Robert Allen Sartori (“Plaintiff”) filed a “Petition to Sue as an Indigent Person” on 15 November 2011. Plaintiff attached his proposed complaint to his petition, which included a negligence claim against the North Carolina Department of Public Safety (“Defendant”), and alleged medical malpractice based upon the actions of a nurse employee of Defendant in the Division of Adult Correction (“DAC”). Plaintiff alleged that on 6 October 2011, while he was an inmate at the Pasquotank Correctional Institution, he suffered a “medical emergency” related to his back.

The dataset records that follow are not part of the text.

(** X1: in walking mode the loop of generate_simple_route never runs into
    its cap: on the undirected projection of any zone, connected or not,
    it ends after at most 2*|E| + 2 iterations, below 3*|E| + 100,
    whatever path nx.shortest_path returns. *)
Theorem walking_cap_never_reached
    (shortest_path : Graph.route_graph -> Graph.node -> Graph.node -> list Graph.node)
    (iter_set : gset Graph.node -> list Graph.node)
    (zone : Graph.graph) (start_node : Graph.node) :
  Spec.iterates_elements iter_set ->
  let G := Routing.route_view zone "walking" in
  let final := Routing.while_loop shortest_path iter_set G
                 (Routing.max_iterations G) (Routing.initial_state start_node) in
  (Routing.iterations final <= 2 * Graph.number_of_edges G + 2)%nat /\
  Spec.cap_not_reached G final.
Proof. exact (walking_view_pace shortest_path iter_set zone start_node). Qed.

Lemma walking_cap_never_reached_witness :
  Spec.cap_not_reached (Routing.route_view Samples.two_roads "walking")
    (Routing.while_loop Reference.shortest_path Reference.iter_set
       (Routing.route_view Samples.two_roads "walking")
       (Routing.max_iterations (Routing.route_view Samples.two_roads "walking"))
       (Routing.initial_state 1%Z)).
Proof.
  apply (walking_cap_never_reached Reference.shortest_path Reference.iter_set
           Samples.two_roads 1%Z elements_iterates).
Defined.

(** X2: in walking mode a weakly connected zone is covered without any
    condition on the cap: the walk of generate_simple_route goes along
    every edge of the zone. *)
Theorem walking_covers_connected_zone
    (shortest_path : Graph.route_graph -> Graph.node -> Graph.node -> list Graph.node)
    (iter_set : gset Graph.node -> list Graph.node)
    (zone : Graph.graph) (start_node : Graph.node) (return_to_start : bool) :
  let G := Routing.route_view zone "walking" in
  Spec.iterates_elements iter_set ->
  Spec.returns_paths shortest_path G ->
  Spec.well_formed zone ->
  In start_node (Graph.node_ids zone) ->
  Spec.weakly_connected zone ->
  forall e, In e (Graph.edges zone) ->
    Spec.traverses
      (Routing.generate_simple_route shortest_path iter_set G start_node
         return_to_start) e.
Proof.
  intros G Hiter Hpaths Hwf Hstart Hconn e He.
  destruct (route_view_keeps zone "walking" e He) as (e' & He' & Hsame).
  apply (traverses_same_ends _ e e' Hsame).
  assert (Hstart' : In start_node (Graph.node_ids (Graph.rg_graph G))).
  { unfold G. now rewrite route_view_nodes. }
  exact (connected_walk_covers shortest_path iter_set G Hiter Hpaths
           (route_view_well_formed zone "walking" Hwf) Hconn start_node
           return_to_start Hstart'
           (proj2 (walking_view_pace shortest_path iter_set zone
                     start_node Hiter)) e' He').
Qed.

Lemma walking_covers_connected_zone_witness :
  Spec.traverses
    (Routing.generate_simple_route Reference.shortest_path Reference.iter_set
       (Routing.route_view Samples.triangle "walking") 2%Z true)
    (Samples.arc 1%Z 2%Z (Samples.road "Elm Street" 100%Q 3%Z)).
Proof.
  apply (walking_covers_connected_zone Reference.shortest_path Reference.iter_set
           Samples.triangle 2%Z true).
  - exact elements_iterates.
  - intros u v Hu Hv _. cbn in Hu, Hv.
    destruct Hu as [<-|[<-|[<-|[]]]]; destruct Hv as [<-|[<-|[<-|[]]]];
      vm_compute; eexists; split; reflexivity.
  - intros e He. cbn in He. destruct He as [<-|[<-|[<-|[]]]]; cbn; auto.
  - cbn. auto.
  - intros u v Hu Hv. cbn in Hu, Hv.
    destruct Hu as [<-|[<-|[<-|[]]]]; destruct Hv as [<-|[<-|[<-|[]]]];
      vm_compute; reflexivity.
  - cbn. auto.
Defined.

(** ** routing.py: find_nearest_node *)

Section Nearest.
Import Graph Routing.







End Nearest.



(** ** routing.py: the walk follows the edges of the graph *)

Section SoundWalk.
Import Graph Routing.
Variable shortest_path : route_graph -> node -> node -> list node.
Variable iter_set : gset node -> list node.
Variable G : route_graph.
Hypothesis iter_ok : Spec.iterates_elements iter_set.
Hypothesis walks_ok : Laws.returns_walks shortest_path G.
Hypothesis wf : Spec.well_formed (rg_graph G).

Lemma follows_edges_cons (a b : node) (rest : list node) :
  Laws.follows_edges G (a :: b :: rest) <->
  In b (neighbors G a) /\ Laws.follows_edges G (b :: rest).
Proof. reflexivity. Qed.

(** Two walks that share an end point join into one. *)
Lemma follows_edges_join (front rest : list node) (a : node) :
  Laws.follows_edges G (front ++ [a]) -> Laws.follows_edges G (a :: rest) ->
  Laws.follows_edges G (front ++ a :: rest).
Proof.
  intros Hfront Hrest. induction front as [|x front IH]; [exact Hrest|].
  destruct front as [|y front].
  - cbn [app] in *. apply follows_edges_cons. split; [apply Hfront|exact Hrest].
  - change ((x :: y :: front) ++ a :: rest) with (x :: y :: (front ++ a :: rest)).
    change ((x :: y :: front) ++ [a]) with (x :: y :: (front ++ [a])) in Hfront.
    apply follows_edges_cons in Hfront as [Hxy Hfront].
    apply follows_edges_cons. split; [exact Hxy|]. apply IH. exact Hfront.
Qed.

Lemma follows_edges_snoc (front : list node) (a b : node) :
  Laws.follows_edges G (front ++ [a]) -> In b (neighbors G a) ->
  Laws.follows_edges G ((front ++ [a]) ++ [b]).
Proof.
  intros Hfront Hb. rewrite <- app_assoc. cbn [app].
  apply follows_edges_join; [exact Hfront|]. cbn. auto.
Qed.

Lemma neighbor_is_node (a b : node) : In b (neighbors G a) -> In b (node_ids (rg_graph G)).
Proof.
  intros Hb. apply neighbors_edge in Hb as (e & He & Hends).
  destruct (wf e He) as [Hs Hd]. destruct Hends as [[_ <-]|[<- _]]; assumption.
Qed.

(** The nodes of a walk that starts in the graph are nodes of the graph. *)
Lemma follows_edges_nodes (walk : list node) (a : node) :
  In a (node_ids (rg_graph G)) -> Laws.follows_edges G (a :: walk) ->
  forall n, In n (a :: walk) -> In n (node_ids (rg_graph G)).
Proof.
  revert a. induction walk as [|b walk IH]; intros a Ha Hwalk n Hn.
  - destruct Hn as [<-|[]]. exact Ha.
  - apply follows_edges_cons in Hwalk as [Hab Hwalk].
    destruct Hn as [<-|Hn]; [exact Ha|].
    apply (IH b); [now apply (neighbor_is_node a)|exact Hwalk|exact Hn].
Qed.

Lemma returns_walks_paths : Spec.returns_paths shortest_path G.
Proof.
  intros u v Hu Hv Hp. destruct (walks_ok u v Hu Hv Hp) as (rest & H1 & H2 & _).
  eauto.
Qed.

(** The body of the loop keeps the walk on the edges of the graph. *)
Lemma loop_body_sound (s : walk_state) :
  Laws.sound_walk G s ->
  Laws.sound_walk G (body_state (Routing.loop_body shortest_path iter_set G s)).
Proof.
  intros [[front Hlast] Hnode Hsteps].
  assert (Hstay : Laws.sound_walk G
                    {| visited_edges := visited_edges s; route := route s;
                       current := current s; iterations := S (iterations s) |}).
  { split; cbn; eauto. }
  unfold Routing.loop_body.
  destruct (unvisited_neighbors G (visited_edges s) (current s)) as [|nb nbs] eqn:Hun.
  - case_bool_decide as Hempty; [exact Hstay|].
    set (targets := nodes_with_unvisited G (visited_edges s)) in *.
    pose proof (consider_fold_chosen shortest_path G (current s)
                  (iter_set targets) (iter_set targets) None (fun _ H => H) I)
      as Hchosen.
    destruct (fold_left _ _ _) as [[t [|c rest]]|]; try exact Hstay.
    cbn in Hchosen. destruct Hchosen as (Ht & Hpath & Hsp).
    apply iter_ok in Ht. apply (target_is_node G wf) in Ht.
    destruct (walks_ok (current s) t Hnode Ht Hpath) as (rest' & Heq & Hend & Hwalk).
    rewrite Heq in Hsp. injection Hsp as -> ->.
    cbn [body_state]. split; cbn.
    + rewrite Hlast, <- app_assoc. cbn.
      apply last_decompose in Hend. rewrite Hend.
      exists (front ++ removelast (current s :: rest')).
      now rewrite <- app_assoc.
    + exact Ht.
    + rewrite Hlast, <- app_assoc. cbn [app].
      apply follows_edges_join; [now rewrite <- Hlast|exact Hwalk].
  - assert (Hnb : In nb (neighbors G (current s))).
    { assert (Hin : In nb (unvisited_neighbors G (visited_edges s) (current s)))
        by (rewrite Hun; now left).
      unfold unvisited_neighbors in Hin. now apply filter_In in Hin as [Hin _]. }
    cbn [body_state]. split; cbn.
    + eauto.
    + now apply (neighbor_is_node (current s)).
    + rewrite Hlast. apply follows_edges_snoc; [now rewrite <- Hlast|exact Hnb].
Qed.

Lemma run_sound (s0 s : walk_state) (n : nat) :
  Routing.while_exec shortest_path iter_set G s0 s n ->
  Laws.sound_walk G s0 -> Laws.sound_walk G s.
Proof.
  intros Hexec. apply (while_exec_invariant shortest_path iter_set G
                         (Laws.sound_walk G) s0 s n); [|exact Hexec].
  intros s1 Hs1 _. now apply loop_body_sound.
Qed.

Lemma initial_sound (start_node : node) :
  In start_node (node_ids (rg_graph G)) ->
  Laws.sound_walk G (initial_state start_node).
Proof. intros Hstart. split; cbn; [exists []; reflexivity|exact Hstart|exact I]. Qed.

Lemma final_sound (start_node : node) :
  In start_node (node_ids (rg_graph G)) ->
  Laws.sound_walk G
    (Routing.while_loop shortest_path iter_set G (max_iterations G)
       (initial_state start_node)).
Proof.
  intros Hstart.
  destruct (while_loop_exec shortest_path iter_set G (max_iterations G)
              (initial_state start_node)) as (n & Hexec & _); [lia|].
  eapply run_sound; [exact Hexec|now apply initial_sound].
Qed.

(** The walk returned: it follows the edges, and it ends at the start
    node when that was asked for and a path back exists. *)
Lemma generate_simple_route_sound (start_node : node) (return_to_start : bool) :
  In start_node (node_ids (rg_graph G)) ->
  let walk := generate_simple_route shortest_path iter_set G start_node
                return_to_start in
  Laws.follows_edges G walk /\
  exists front c, walk = front ++ [c] /\ In c (node_ids (rg_graph G)) /\
    (return_to_start = true -> c = start_node \/ has_path G c start_node = false).
Proof.
  intros Hstart walk. subst walk. unfold generate_simple_route.
  destruct (final_sound start_node Hstart) as [[front Hlast] Hnode Hsteps].
  set (s := Routing.while_loop shortest_path iter_set G (max_iterations G)
              (initial_state start_node)) in *.
  unfold close_route.
  destruct return_to_start; cbn [andb].
  - destruct (Z.eqb_spec (current s) start_node) as [Heq|Hne]; cbn [negb].
    + split; [exact Hsteps|]. exists front, (current s). auto.
    + destruct (has_path G (current s) start_node) eqn:Hp.
      * destruct (walks_ok (current s) start_node Hnode Hstart Hp)
          as (rest & Heq & Hend & Hwalk).
        rewrite Heq. cbn [tail]. rewrite Hlast, <- app_assoc. cbn [app]. split.
        -- apply follows_edges_join; [now rewrite <- Hlast|exact Hwalk].
        -- apply last_decompose in Hend. rewrite Hend.
           exists (front ++ removelast (current s :: rest)), start_node.
           rewrite <- app_assoc. auto.
      * split; [exact Hsteps|]. exists front, (current s). auto.
  - split; [exact Hsteps|]. exists front, (current s).
    split; [exact Hlast|]. split; [exact Hnode|discriminate].
Qed.

End SoundWalk.

(** X4: with nx.shortest_path returning paths of the graph, the walk of
    generate_simple_route goes from neighbour to neighbour (along an
    edge; in driving mode along its direction) and stays on nodes of the
    graph. *)
Theorem walk_follows_edges
    (shortest_path : Graph.route_graph -> Graph.node -> Graph.node -> list Graph.node)
    (iter_set : gset Graph.node -> list Graph.node)
    (G : Graph.route_graph) (start_node : Graph.node) (return_to_start : bool) :
  Spec.iterates_elements iter_set ->
  Laws.returns_walks shortest_path G ->
  Spec.well_formed (Graph.rg_graph G) ->
  In start_node (Graph.node_ids (Graph.rg_graph G)) ->
  let walk := Routing.generate_simple_route shortest_path iter_set G start_node
                return_to_start in
  Laws.follows_edges G walk /\
  forall n, In n walk -> In n (Graph.node_ids (Graph.rg_graph G)).
Proof.
  intros Hiter Hwalks Hwf Hstart walk.
  destruct (generate_simple_route_sound shortest_path iter_set G Hiter Hwalks Hwf
              start_node return_to_start Hstart) as [Hsteps _].
  fold walk in Hsteps. split; [exact Hsteps|].
  destruct (generate_simple_route_head shortest_path iter_set G start_node
              return_to_start) as [rest Hhead].
  fold walk in Hhead. rewrite Hhead in *.
  now apply (follows_edges_nodes G Hwf rest start_node).
Qed.

(** X5: when return_to_start is set the walk ends at the start node,
    unless no path leads back from where the loop stopped. *)
Theorem walk_returns_to_start
    (shortest_path : Graph.route_graph -> Graph.node -> Graph.node -> list Graph.node)
    (iter_set : gset Graph.node -> list Graph.node)
    (G : Graph.route_graph) (start_node : Graph.node) :
  Spec.iterates_elements iter_set ->
  Laws.returns_walks shortest_path G ->
  Spec.well_formed (Graph.rg_graph G) ->
  In start_node (Graph.node_ids (Graph.rg_graph G)) ->
  exists c,
    last (Routing.generate_simple_route shortest_path iter_set G start_node true)
    = Some c /\
    (c = start_node \/ Graph.has_path G c start_node = false) /\
    (Spec.path_connected G -> c = start_node).
Proof.
  intros Hiter Hwalks Hwf Hstart.
  destruct (generate_simple_route_sound shortest_path iter_set G Hiter Hwalks Hwf
              start_node true Hstart) as [_ (front & c & Heq & Hc & Hend)].
  exists c. rewrite Heq, last_snoc. split; [reflexivity|].
  specialize (Hend eq_refl). split; [exact Hend|].
  intros Hconn. destruct Hend as [Hend|Hend]; [exact Hend|].
  rewrite (Hconn c start_node Hc Hstart) in Hend. discriminate.
Qed.

Section TriangleInstance.
Import Graph.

Plaintiff claimed he had pre-existing “back problems,” that on 6 October 2011 “he could hardly walk or stand straight-up” due to his back issues, and that instead of receiving immediate medical treatment, he was told to file a “sick call,” which is a non-emergency request for an appointment with medical staff. Plaintiff stated that, at that time, he knew if he filed a “sick call,” he would not be evaluated for several days.
Plaintiff filed a grievance with Defendant on 6 October 2011 concerning the treatment provided him by medical staff on 6 October 2011. The first sentence of Plaintiff's grievance statement was: “This grievance is being filed to exhaust adm. Remedies.” In his grievance, Plaintiff alleged that he had “requested to file an emergency grievance because of severe back pain [.]” Plaintiff was taken to the medical center where, according to Plaintiff,
nurse Fontana ... asked why I was here. I explained a medical emergency for a back injury. Without further questions she excused me telling me to fill out a sick [call], and at that point I feel it's a abuse of discretion negligence claim because she cannot tell if there's any internal injury or not just because she doesn't see blood its considered not a life threatening issue which is incorrect by law and still a deliberate indifference issue. I know it was Oct. 6 Thursday a sick call was filed. I wouldn't see anybody until the following week leaving me the weekend to suffer with severe back pain that this is uncalled for when there was (2) doctors here and a full nursing staff. [T]he negligence or abuse of discretion by nurse Fontana caused me severe pain and suffering[.] That to allow a nurse to excuse an inmate's medical complaint when there are medical co-payment fees for both regular medical issues, and emergency medical issues, violates my rights to adequate medical services, and constitutes negligence, abuse of discretion, allowing nurses to dismiss an inmate's complaints without any a[ss]essment at all.
I am presently in severe pain. Sick calls aren't heard within 72 hours and the negligence, abuse of discretion by nurse Fontana has cause[d] and is continuing to cause me pain and suffering and I am exhausting my administrative remedies at this point.
In the section of Plaintiff's grievance form that asked: “What remedy would resolve your grievance?” Plaintiff answered: “Have me see a doctor without undue delay. Reprimand nurse Fontana for her unprofessionalism. Stop the abuse of discretion on medical emergencies.”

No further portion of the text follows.